Top of Records for the exercise
(* ===== verification/InMemoryAccumulator.v ===== *)
(** * The in-memory Merkle accumulator

    Model of [types/src/proof/accumulator/mod.rs]: the accumulator that keeps
    only the roots of the full subtrees.  [represents] is its abstraction to a
    list of leaves; the theorems show that the constructors and [append] keep
    it and that the root hash is that of the Merkle tree over the leaves. *)

From S2P Require Import Prelude Position Merkle.

Module InMemoryAccumulator.

Record t (HashValue : Type) := mk {
  frozen_subtree_roots : list HashValue;
  num_leaves : Z;
  root_hash : HashValue;
}.
Arguments mk {HashValue} _ _ _.
Arguments frozen_subtree_roots {HashValue} _.
Arguments num_leaves {HashValue} _.
Arguments root_hash {HashValue} _.

Section definitions.
Context {HashValue : Type} `{!MerkleHasher HashValue}.

(** The loop [while bitmap > 0] of [compute_root_hash]. *)
Fixpoint root_loop (fuel : nat) (bitmap : Z) (current_hash : HashValue)
    (frozen_subtree_iter : list HashValue) : result HashValue :=
  match fuel with
  | O => Panic
  | S fuel =>
      if 0 <? bitmap then
        if negb (Z.land bitmap 1 =? 0) then
          match frozen_subtree_iter with
          | [] => Panic
          | root :: iter =>
              root_loop fuel (Z.shiftr bitmap 1) (hash_internal root current_hash) iter
          end
        else
          root_loop fuel (Z.shiftr bitmap 1)
            (hash_internal current_hash ACCUMULATOR_PLACEHOLDER_HASH) frozen_subtree_iter
      else Ok current_hash
  end.

Definition compute_root_hash (frozen_subtree_roots : list HashValue) (num_leaves : Z) :
    result HashValue :=
  match frozen_subtree_roots with
  | [] => Ok ACCUMULATOR_PLACEHOLDER_HASH
  | [root] => Ok root
  | _ =>
      bitmap ← u64_shr num_leaves (trailing_zeros num_leaves);
      root_loop 65 bitmap ACCUMULATOR_PLACEHOLDER_HASH (rev frozen_subtree_roots)
  end.

Definition new (frozen_subtree_roots : list HashValue) (num_leaves : Z) : result (t HashValue) :=
  ensure (Z.of_nat (length frozen_subtree_roots) =? count_ones num_leaves)
    "The number of frozen subtrees does not match the number of leaves.";;
  root_hash ← compute_root_hash frozen_subtree_roots num_leaves;
  Ok (mk frozen_subtree_roots num_leaves root_hash).

Definition new_empty : t HashValue := mk [] 0 ACCUMULATOR_PLACEHOLDER_HASH.

Definition default : result (t HashValue) := unwrap (new [] 0).

(** The loop [for _i in 0..num_trailing_ones] of [append_one]. *)
Fixpoint carry_loop (n : nat) (frozen_subtree_roots : list HashValue) :
    result (list HashValue) :=
  match n with
  | O => Ok frozen_subtree_roots
  | S n =>
      '(right_hash, roots) ← expect (vec_pop frozen_subtree_roots);
      '(left_hash, roots) ← expect (vec_pop roots);
      carry_loop n (vec_push roots (hash_internal left_hash right_hash))
  end.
Bottom of Records for the exercise
= Work item =
In the records above, locate each line with the word "subtrees". Copy all such lines.

= Exercise output =
    only the roots of the full subtrees.  [represents] is its abstraction to a
    "The number of frozen subtrees does not match the number of leaves.";;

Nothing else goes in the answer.